- **EXERCISE DESCRIPTION**
Below are the records. Gather each line that holds "ErrMsg".

- **PROVIDED DATA**

(* ===== verification/Discovery.v ===== *)
(** * pkg/discovery: which servers there are

    [service.go], [node.go], [discover.go], [register.go]. A server registers its node in
    etcd under a lease and reports its load over Redis; every other server keeps a table
    of the nodes of the services it depends on, and picks the lighter of two random
    nodes. Etcd and Redis answers are arguments. *)

From S2P Require Import Prelude DataBus Redis Account.

(** ** service.go: paths *)

Record Node := mkNode { nd_SvcName : string; nd_NodeID : Z; nd_Load : Z }.

Definition slash : Ascii.ascii := Ascii.ascii_of_nat 47.

Definition redisKeyOfUpload (svcName : string) (serID : Z) : string :=
  "{server}:load:" +:+ svcName +:+ ":" +:+ Itoa serID.
Definition etcdPath (prefix svcName : string) (serID : Z) : string :=
  prefix +:+ String slash (svcName +:+ String slash (Itoa serID)).
Definition etcdSvcPrefix (prefix svcName : string) : string := prefix +:+ String slash (svcName +:+ String slash EmptyString).
Definition redisLoadChannel (svcName : string) : string := "service:load:channel:" +:+ svcName.

(** [strings.Trim] with one character. *)
Fixpoint TrimLeft (c : Ascii.ascii) (s : string) : string :=
  match s with
  | EmptyString => EmptyString
  | String a t => if decide (a = c) then TrimLeft c t else s
  end.
Fixpoint TrimRight (c : Ascii.ascii) (s : string) : string :=
  match s with
  | EmptyString => EmptyString
  | String a t => match TrimRight c t with
                  | EmptyString => if decide (a = c) then EmptyString else String a EmptyString
                  | t => String a t
                  end
  end.
Definition Trim (c : Ascii.ascii) (s : string) : string := TrimRight c (TrimLeft c s).

(** [strconv.Atoi]: the value it returns and whether it failed; the value is 0 on a
    syntax error and the nearest int64 when out of range. *)
Definition Atoi (s : string) : Z * bool :=
  let '(neg, t) := match s with
                   | String a t => if decide (a = Ascii.ascii_of_nat 45) then (true, t)
                                   else if decide (a = Ascii.ascii_of_nat 43) then (false, t) else (false, s)
                   | EmptyString => (false, s) end in
  match t, parseDigits t 0 with
  | EmptyString, _ | _, None => (0, false)
  | _, Some z =>
      let z := if neg : bool then - z else z in
      if decide (z < - 2 ^ 63) then (- 2 ^ 63, false)
      else if decide (2 ^ 63 - 1 < z) then (2 ^ 63 - 1, false) else (z, true)
  end.

Definition parseServicePath (key : string) : result (string * Z) :=
  let parts := Split slash (Trim slash key) in
  match reverse parts with
  | idStr :: srvName :: _ =>
      let '(idx, ok) := Atoi idStr in
      if ok then Ok (srvName, i32 idx) else Err (ErrMsg "strconv.Atoi")
  | _ => Err (ErrMsg "svc key is err")
  end.

(** ** node.go: the nodes of a service *)

(** [nodes]: the load of each node; [nodeIDs]: its keys in the order the map was
    iterated when it was built. *)
Record nodeGroup := mkGroup { ng_nodes : gmap Z Z; ng_nodeIDs : list Z }.

Definition newNodeGroup : nodeGroup := mkGroup ∅ [].

Section Group.
(** The iteration order of a map. *)
Context (iter : gmap Z Z → list Z).

Definition Add (id load : Z) (o : nodeGroup) : nodeGroup :=
  let newNodes := <[id := load]> (ng_nodes o) in mkGroup newNodes (iter newNodes).

(** The result: no node is left. *)
Definition Delete (id : Z) (o : nodeGroup) : nodeGroup * bool :=
  match ng_nodes o !! id with
  | None => (o, bool_decide (ng_nodes o = ∅))
  | Some _ => let newNodes := delete id (ng_nodes o) in (mkGroup newNodes (iter newNodes), bool_decide (newNodes = ∅))
  end.

Definition GetLoad (id : Z) (o : nodeGroup) : Z * bool :=
  match ng_nodes o !! id with Some l => (l, true) | None => (0, false) end.

Definition UpdateLoad (id load : Z) (o : nodeGroup) : nodeGroup :=
  match ng_nodes o !! id with
  | Some _ => mkGroup (<[id := load]> (ng_nodes o)) (ng_nodeIDs o)
  | None => o
  end.

(** [i] and [j] are the two random draws, below [n] and [n - 1]; [None] is the nil
    pointer of an id without a node. *)
Definition SelectNode (i j : nat) (o : nodeGroup) : option (Z * bool) :=
  match ng_nodeIDs o with
  | [] => Some (0, false)
  | [id] => Some (id, true)
  | ids =>
      let j := if decide (i ≤ j)%nat then S j else j in
      id1 ← ids !! i; id2 ← ids !! j;
      l1 ← ng_nodes o !! id1; l2 ← ng_nodes o !! id2;
      Some (if decide (l1 ≤ l2) then (id1, true) else (id2, true))
  end.

Definition group_Exists (id : Z) (o : nodeGroup) : bool := bool_decide (is_Some (ng_nodes o !! id)).
Definition AllNodeIDs (o : nodeGroup) : list Z := ng_nodeIDs o.

(** ** discover.go *)

(** JSON of a node, as [json.Unmarshal] reads it. *)
Context (unmarshal : string → option Node).

Record Discoverer := mkDisc { services : gmap string nodeGroup; watching : list string }.

(** The keys of a full load: those that decode become nodes, with the id of the path. *)
Definition loadNode (g : nodeGroup * list Z) (kv : string * string) : nodeGroup * list Z :=
  match unmarshal kv.2 with
  | None => g
  | Some meta =>
      match parseServicePath kv.1 with
      | Err _ => g
      | Ok (_, serID) => (Add serID (nd_Load meta) g.1, g.2 ++ [serID])
      end
  end.

(** The loads of [MGet], in the order of the nodes; an entry that is not a number is 0. *)
Fixpoint setLoads (ids : list Z) (vals : list (option string)) (g : nodeGroup) : nodeGroup :=
  match ids, vals with
  | id :: ids, Some v :: vals => setLoads ids vals (UpdateLoad id (i32 (Atoi v).1) g)
  | _ :: ids, None :: vals => setLoads ids vals g
  | _, _ => g
  end.

(** [resp]: the keys under the service's prefix, or a failed [Get]; [mget]: the loads in
    Redis, or a failure. The result tells whether there is a revision to watch from. *)
Definition syncSvcFullState (svcName : string) (resp : option (list (string * string)))
    (mget : option (list (option string))) (s : Discoverer) : Discoverer * bool :=
  match resp with
  | None => (s, false)
  | Some kvs =>
      let '(newGroup, nodeIDs) := fold_left loadNode kvs (newNodeGroup, []) in
      let newGroup := if decide (nodeIDs = []) then newGroup
                      else match mget with Some vals => setLoads nodeIDs vals newGroup | None => newGroup end in
      (mkDisc (<[svcName := newGroup]> (services s)) (watching s), true)
  end.
(* ===== verification/Registry.v ===== *)
(** * internal/game/role/registry.go: the roles running on a game server

    Two tables of 64 locked shards, from role ids to the running roles and from session
    ids to role ids. A [meta] is four fields of one [Role] (its queue, wait group, cancel
    function and context), so it is a pointer into the store of role objects. The goroutines
    behind the pointers are [EventLoop.v]'s. *)

From S2P Require Import Prelude Gmsg SwapQueue Sharded EventLoop.

(** A pointer to a [Role]. *)
Record meta := mkMeta { m_role : Z }.
#[export] Instance meta_eq_dec : EqDecision meta.
Proof. solve_decision. Defined.

Definition shardCount : Z := 64.
Definition tickTime : Z := 3.

Record Registry := mkReg { roleShards : shards meta; sesShards : shards Z }.

Definition NewRegistry : Registry := mkReg (mkShards shardCount) (mkShards shardCount).

(** An index out of range, [None], would be a panic. *)
Definition Register (roleID sesID : Z) (r : meta) (m : Registry) : option Registry :=
  ses ← sAdd shardCount sesID roleID (sesShards m);
  roles ← sAdd shardCount roleID r (roleShards m);
  Some (mkReg roles ses).

Definition Count (m : Registry) : Z := sCount (roleShards m).

Definition get (roleID : Z) (m : Registry) : option (option meta) := sGet shardCount roleID (roleShards m).

Definition getBySes (sesID : Z) (m : Registry) : option (option meta) :=
  o ← sGet shardCount sesID (sesShards m);
  match o with
  | None => Some None
  | Some roleID => get roleID m
  end.

Definition Unregister (roleID sesID : Z) (m : Registry) : option Registry :=
  cur ← sGet shardCount sesID (sesShards m);
  if decide (cur = Some roleID) then
    ses ← sRemove shardCount sesID (sesShards m);
    roles ← sRemove shardCount roleID (roleShards m);
    Some (mkReg roles ses)
  else Some m.

Section Heap.
Context {E : Type} (growcap : Z → Z → Z).

(** The part of a role that a [meta] reaches. *)
Record roleObj := mkRO { ro_Events : SwapQueue E; ro_ctxDone : bool }.
Abbreviation heap := (gmap Z roleObj).

(** A nil dereference cannot happen: a [meta] is only made from a role. *)
Definition pushTo (evt : E) (p : meta) (h : heap) : heap * go_error :=
  match h !! m_role p with
  | None => (h, None)
  | Some o =>
      let '(q, err) := Push growcap evt (ro_Events o) in
      (<[m_role p := mkRO q (ro_ctxDone o)]> h, err)
  end.

(** [m.cancel()], then [m.events.Wake()]. *)
Definition kicked (o : roleObj) : roleObj := mkRO (Wake (ro_Events o)) true.
Definition meta_Kick (p : meta) (h : heap) : heap := alter kicked (m_role p) h.

Definition errNotExist : gerror := ErrMsg "role not exist".
Definition errEventFull : gerror := ErrMsg "role event full".

Definition dispatchTo (r : option meta) (evt : E) (h : heap) : heap * go_error :=
  match r with
  | None => (h, Some errNotExist)
  | Some p => let '(h, err) := pushTo evt p h in
              (h, match err with Some _ => Some errEventFull | None => None end)
  end.

Definition Dispatch (roleID : Z) (evt : E) (m : Registry) (h : heap) : option (heap * go_error) :=
  r ← get roleID m; Some (dispatchTo r evt h).

Definition DispatchBySesID (sesID : Z) (evt : E) (m : Registry) (h : heap) : option (heap * go_error) :=
  r ← getBySes sesID m; Some (dispatchTo r evt h).

Definition Kick (sesID : Z) (m : Registry) (h : heap) : option heap :=
  r ← getBySes sesID m; Some (match r with None => h | Some p => meta_Kick p h end).

(** The second component: the roles whose wait group is then waited for. *)
Definition KickAndWait (roleID : Z) (m : Registry) (h : heap) : option (heap * list meta) :=
  r ← get roleID m;
  Some (match r with None => (h, []) | Some p => (meta_Kick p h, [p]) end).

(** The order in which Go iterates over a shard's map. *)
Context (iter : gmap Z meta → list meta).

Definition metasOf (s : shards meta) : list meta := mjoin (iter <$> s).

Definition CloseAndWait (m : Registry) (h : heap) : heap * list meta :=
  let metas := metasOf (roleShards m) in
  (fold_left (λ h p, meta_Kick p h) metas h, metas).

(** [tick now] is the event that calls [r.OnTick(now)]. *)
Context (tick : Z → E).

Definition onTick (now shardIdx : Z) (m : Registry) (h : heap) : option heap :=
  shard ← roleShards m !! Z.to_nat shardIdx;
  Some (fold_left (λ h p, (pushTo (tick now) p h).1) (iter shard) h).

(** The loop of [Run]: the ticks of its ticker, from shard [cur] on. *)
Definition nextTick (cur : Z) : Z := if decide (cur + 1 >= shardCount) then 0 else cur + 1.

Fixpoint runTicks (nows : list Z) (m : Registry) (cur : Z) (h : heap) : option (heap * Z) :=
  match nows with
  | [] => Some (h, cur)
  | now :: nows => h ← onTick now cur m h; runTicks nows m (nextTick cur) h
  end.

End Heap.
Arguments roleObj : clear implicits.
Lemma handleEvent_ok `{!VTLaws M} max specs pick pick2 evt rt s :
  router_ok max specs rt → 0 ≤ MsgID (msg_head (ev_Ctx evt)) →
  let '(rt', o) := handleEvent pick pick2 evt rt s in
  router_ok max specs rt' ∧ o = specEvent max specs evt s.
Proof.
  intros Hok Hid. unfold handleEvent, specEvent. destruct (ev_Func evt) as [f|]; [done|].
  pose proof (Router_Handle_ok stale publish max specs rt pick pick2 (ev_Ctx evt) (URole s.1, s.2) Hok Hid) as Hr.
  destruct (Router_Handle _ _ _ _ _ _ _) as [[[rt' [u out]] err]|].
  - destruct Hr as [Hok' ->]. by destruct u.
  - by rewrite Hr.
Qed.

(** ** Registrations of role handlers *)

(** One call of [On], [OnP], [OnRpc] or [OnRpcP], with the zero values of its types. *)
Inductive roleReg :=
| RegMsg (usePool : bool) (req : M) (df : M → R → M * R)
| RegRpc (usePool : bool) (req res : M) (df : M → M → R → M * M * R).

Definition roleReg_do (reg : roleReg) (rt : Router (M := M) (A := uval R)) : option (Router (M := M) (A := uval R)) :=
  match reg with
  | RegMsg usePool req df => role_register false usePool req df rt
  | RegRpc usePool req res df => role_registerRpc false usePool req res df rt
  end.
Definition roleRegs (regs : list roleReg) (rt : option (Router (M := M) (A := uval R))) :=
  fold_left (λ rt reg, rt ≫= roleReg_do reg) regs rt.

(** A Go function cannot change the type of the objects it is given. *)
Definition roleReg_typed (reg : roleReg) : Prop :=
  match reg with
  | RegMsg _ _ df => ∀ m r, msg_type (df m r).1 = msg_type m
  | RegRpc _ _ _ df => ∀ q s r, msg_type (df q s r).1.1 = msg_type q ∧ msg_type (df q s r).1.2 = msg_type s
  end.

Definition roleReg_req (reg : roleReg) : M := match reg with RegMsg _ req _ | RegRpc _ req _ _ => req end.
(** The id the handler is registered under. *)
Definition roleReg_id (reg : roleReg) (id : Z) : Prop := ∃ c, FindMsgIDAndCreateFunc (roleReg_req reg) = Ok (id, c).
Definition roleReg_spec (reg : roleReg) : hspec (M := M) (A := uval R) :=
  match reg with
  | RegMsg _ req df => SMsg (msg_type req) (role_handleFunc df)
  | RegRpc _ req res df => SRpc (msg_type req) (msg_type res) (role_rpcFunc df)
  end.
Lemma safe_cleanup s s' now :
  savers_ok s → safe s → g_run s = true →
  doActs (cleanup now (g_data s)).2 (set_data (cleanup now (g_data s)).1 (g_ops s) s) = Some s' →
  savers_ok s' ∧ safe s' ∧ evolves (set_data (cleanup now (g_data s)).1 (g_ops s) s) s'.
Proof.
  intros Hok Hs Hrun E. set (s0 := set_data _ _ s) in *.
  destruct (doActs_steps _ _ s0 s' Hok Hrun (cleanup_saves now (g_data s)) E) as (Hok' & Hev & Hh & _).
  split; [done|]. split; [|done].
  destruct Hev as (Ed & Eops & _ & Erun & _ & Edb & El & Hlate & Hroles). intros id D Ei Hl. rewrite El in Ei.
  assert (Hl0 : id ∉ g_late s) by (intros H; by apply Hl, Hlate).
  destruct (Hs id D Ei Hl0) as [Hnr Hd]. split; [by intros [?|?]%Hroles|].
  destruct Hd as [(_ & pre & post & Ep & Hf)|(Hf & Hc & Hhd)].
  - left. split; [by rewrite Erun|]. exists pre, post. by rewrite Eops.
  - right. unfold arrived. splits; [by rewrite Eops|rewrite Ed; by apply cleanup_cached|].
    apply Hh; [|done]. intros op (v & Ev & ->) E1. rewrite E1 in Ev. by apply Hc.
Qed.

(** Roles that join are outside of the snapshot. *)
Lemma close_evolves s s' :
  close_ok s → g_run s = true → evolves s s' → close_ok s'.
Proof.
  intros Hc Hrun (_ & _ & E1 & E2 & E3 & _ & _ & Hlate & Hroles). unfold close_ok, onlyLate in *. rewrite E3, E1, E2.
  destruct (g_close s) as [w| | |]; destruct_and?.
  - splits; [done..|]. intros id Hid Hn. destruct (Hroles id Hid); [|done]. auto.
  - intros id Hid. destruct (Hroles id Hid); auto.
  - congruence.
  - congruence.
Qed.

Lemma savers_close s : savers_ok s → savers_ok (runExit s).
Proof.
  intros [Hl Hok]. split; [by cbn; rewrite length_fmap|]. intros i p'. cbn. rewrite list_lookup_fmap.
  destruct (g_save s !! i) as [p|] eqn:E; [|done]. cbn. intros [= <-].
  destruct (Hok i p E) as [(Hb & Hk & Hq) (_ & _ & H3 & H4)].
  assert (Hw : write (Close (sp_q p)) = write (sp_q p) ∧ closed (Close (sp_q p)) = true).
  { unfold Close. by destruct (closed (sp_q p)) eqn:Ec. }
  destruct Hw as [Hw Hcl]. unfold sproc_ok, sproc_ph. cbn. rewrite Hw, Hcl. splits; try done.
  destruct H3 as [?|[? ?]]; auto.
Qed.
(* ===== verification/Process.v ===== *)
(** * internal/share/app, the [app.go] of the services: the life of a process

    [App.RootCmdRun] starts a process step by step, waits for a signal and stops it again.
    A process is the list of the actions its code performs in order, [program]; a step
    performs the next one, lets one fail, delivers a message of the bus to a process that
    has subscribed, or has one of its goroutines use the bus of [DataBus.v]. The game
    server's last part is composed with the logon service of [Shutdown.v]. Also here:
    [pkg/flag], the signals of [pkg/thread] and the indexes of [pkg/db]. *)

From S2P Require Import Prelude Gmsg Batcher DataBus Util Saver Logon Shutdown.

(** ** The services *)

Inductive kind := Account | Center | Game | Gateway | Robot.
#[export] Instance kind_eq_dec : EqDecision kind.
Proof. solve_decision. Defined.

(** What [init], [action] and [unInit] call, and what the services' own functions call. *)
Inductive act :=
| AIdGen | ACfgLoad | ALog | AHttpInit | ARedis | AMongo | ALockPool | ADiscInit | ADiscWatch | ABusInit
| AMongoUse | ACreateIndex | ACreateActors | AMonitor | ASetup | ARegisteMsgHandle
| AStartAuth | AActorsStart | ALogonStart | ARoleRun | AListenWS | AInitRobots
| AHttpServe | AServe | AReady | ARegister | AWaitExit | ACancel
| ADiscClose | AActorsStop | ALogonClose | AGracefulStop | ACliClose | AMongoClose | ARedisClose | AWait.
#[export] Instance act_eq_dec : EqDecision act.
Proof. solve_decision. Defined.

(** The five [Init] functions. *)
Definition account_Init : list act := [AMongoUse; ACreateIndex].
Definition center_Init : list act := [AMongoUse; ACreateActors].
Definition game_Init : list act := [AMongoUse; ACreateIndex].
Definition gateway_Init : list act := [AMonitor].
Definition robot_Init : list act := [ASetup; ARegisteMsgHandle].

Definition account_Action : list act := [AStartAuth].
Definition center_Action : list act := [AActorsStart].
Definition game_Action : list act := [ALogonStart; ARoleRun].
Definition gateway_Action : list act := [AListenWS].
Definition robot_Action : list act := [AInitRobots].

Definition account_UnInit : list act := [].
Definition center_UnInit : list act := [AActorsStop].
Definition game_UnInit : list act := [ALogonClose].
Definition gateway_UnInit : list act := [AGracefulStop].
Definition robot_UnInit : list act := [ACliClose].

(** The [App] of each [main]. *)
Record App := mkApp { a_Init : list act; a_Action : list act; a_UnInit : list act; a_OnMsg : bool; a_SrvType : Z }.

Definition Server_Robot : Z := 21.

Definition account_main : App := mkApp account_Init account_Action account_UnInit true Server_Account.
Definition center_main : App := mkApp center_Init center_Action center_UnInit true Server_Center.
Definition game_main : App := mkApp game_Init game_Action game_UnInit true Server_Game.
Definition gateway_main : App := mkApp gateway_Init gateway_Action gateway_UnInit true Server_Gateway.
Definition robot_main : App := mkApp robot_Init robot_Action robot_UnInit false Server_Robot.

Definition main (k : kind) : App :=
  match k with
  | Account => account_main | Center => center_main | Game => game_main | Gateway => gateway_main | Robot => robot_main
  end.

(** ** app.go *)

Definition initDB : list act := [ARedis; AMongo].
Definition app_init (a : App) : list act :=
  [AIdGen; ACfgLoad; ALog; AHttpInit] ++ initDB ++ [ALockPool; ADiscInit; ADiscWatch; ABusInit] ++ a_Init a.
Definition app_action (a : App) : list act :=
  a_Action a ++ [AHttpServe] ++ (if a_OnMsg a then [AServe] else []) ++ [AReady; ARegister; AWaitExit].
Definition app_unInit (a : App) : list act := [ADiscClose] ++ a_UnInit a ++ [AMongoClose; ARedisClose].

Definition RootCmdRun (a : App) : list act := app_init a ++ app_action a ++ [ACancel] ++ app_unInit a ++ [AWait].
Definition program (k : kind) : list act := RootCmdRun (main k).

(** The actions whose failure ends the process, by a panic or [Fatal]; the error of
    [idgen.Init] is nil always, index errors are logged only. *)
Definition canFail (a : act) : bool :=
  bool_decide (a ∈ [ACfgLoad; ARedis; AMongo; ADiscInit; ABusInit; AStartAuth; AServe; ARegister]).

(** ** The process *)

Inductive pstate := PRunning | PDead | PExited.

(** [p_key]: the node's key in etcd; [p_handled]: messages given to [OnMsg], with what the
    process had done by then. *)
Record proc := mkP {
  p_pc : list act; p_done : list act; p_state : pstate; p_bus : option DataBus; p_key : option Z;
  p_handled : list (Message * list act) }.

Definition start (k : kind) : proc := mkP (program k) [] PRunning None None [].

Section Proc.
Context (cap : Z) (stale : Z → bytes) (k : kind) (nodeID : Z).

Definition onBus (a : act) (b : option DataBus) : option DataBus :=
  if decide (a = ABusInit) then Some (freshBus (a_SrvType (main k)) nodeID) else b.
(** [e]: the lease, or whether the revocation failed. *)
Definition onKey (a : act) (e : Z) (key : option Z) : option Z :=
  if decide (a = ARegister) then Some e
  else if decide (a = ADiscClose) then (if decide (e = 0) then None else key) else key.

Inductive pstep : proc → proc → Prop :=
| ps_do a pc d b key h e : pstep (mkP (a :: pc) d PRunning b key h) (mkP pc (d ++ [a]) PRunning (onBus a b) (onKey a e key) h)
| ps_fail a pc d b key h key' :
    canFail a = true → (key' = key ∨ a = ARegister) →               (* a failed registration may have stored the key *)
    pstep (mkP (a :: pc) d PRunning b key h) (mkP (a :: pc) d PDead b key' h)
| ps_exit d b key h : pstep (mkP [] d PRunning b key h) (mkP [] d PExited b key h)
| ps_bus pc d bs bs' err key h o :
    busDo cap stale bs o = Some (bs', err) →
    pstep (mkP pc d PRunning (Some bs) key h) (mkP pc d PRunning (Some bs') key h)
| ps_msg pc d b key h m : AServe ∈ d → pstep (mkP pc d PRunning b key h) (mkP pc d PRunning b key (h ++ [(m, d)]))
| ps_expire pc d st b key h : pstep (mkP pc d st b key h) (mkP pc d st b None h).

(** ** Order *)

(** [a] comes before every occurrence of [b] in the program. *)
Definition before (prog : list act) (a b : act) : bool :=
  match list_find (λ x, x = b) prog with
  | Some (i, _) => bool_decide (a ∈ take i prog)
  | None => true
  end.

Lemma before_done prog d pc a b : before prog a b = true → d ++ pc = prog → b ∈ d → a ∈ d.
Proof.
  unfold before. intros Hb <- Hd. destruct (list_find (λ x, x = b) (d ++ pc)) as [[i x]|] eqn:E.
  - apply bool_decide_eq_true in Hb. apply list_find_Some in E as (Ex & -> & Hmin).
    apply list_elem_of_lookup in Hd as [j Hj].
    assert (Hij : (i ≤ j)%nat).
    { destruct (decide (i ≤ j)%nat); [done|]. exfalso. apply (Hmin j b); [|lia|done]. by apply lookup_app_l_Some. }
    apply lookup_lt_Some in Hj. rewrite take_app_le in Hb by lia.
    apply elem_of_take in Hb as (i' & Hi' & _). by eapply list_elem_of_lookup_2.
  - apply list_find_None in E. rewrite Forall_forall in E. destruct (E b); [|done]. apply elem_of_app. by left.
Qed.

- **TASK RESULT**
      if ok then Ok (srvName, i32 idx) else Err (ErrMsg "strconv.Atoi")
  | _ => Err (ErrMsg "svc key is err")
Definition errNotExist : gerror := ErrMsg "role not exist".
Definition errEventFull : gerror := ErrMsg "role event full".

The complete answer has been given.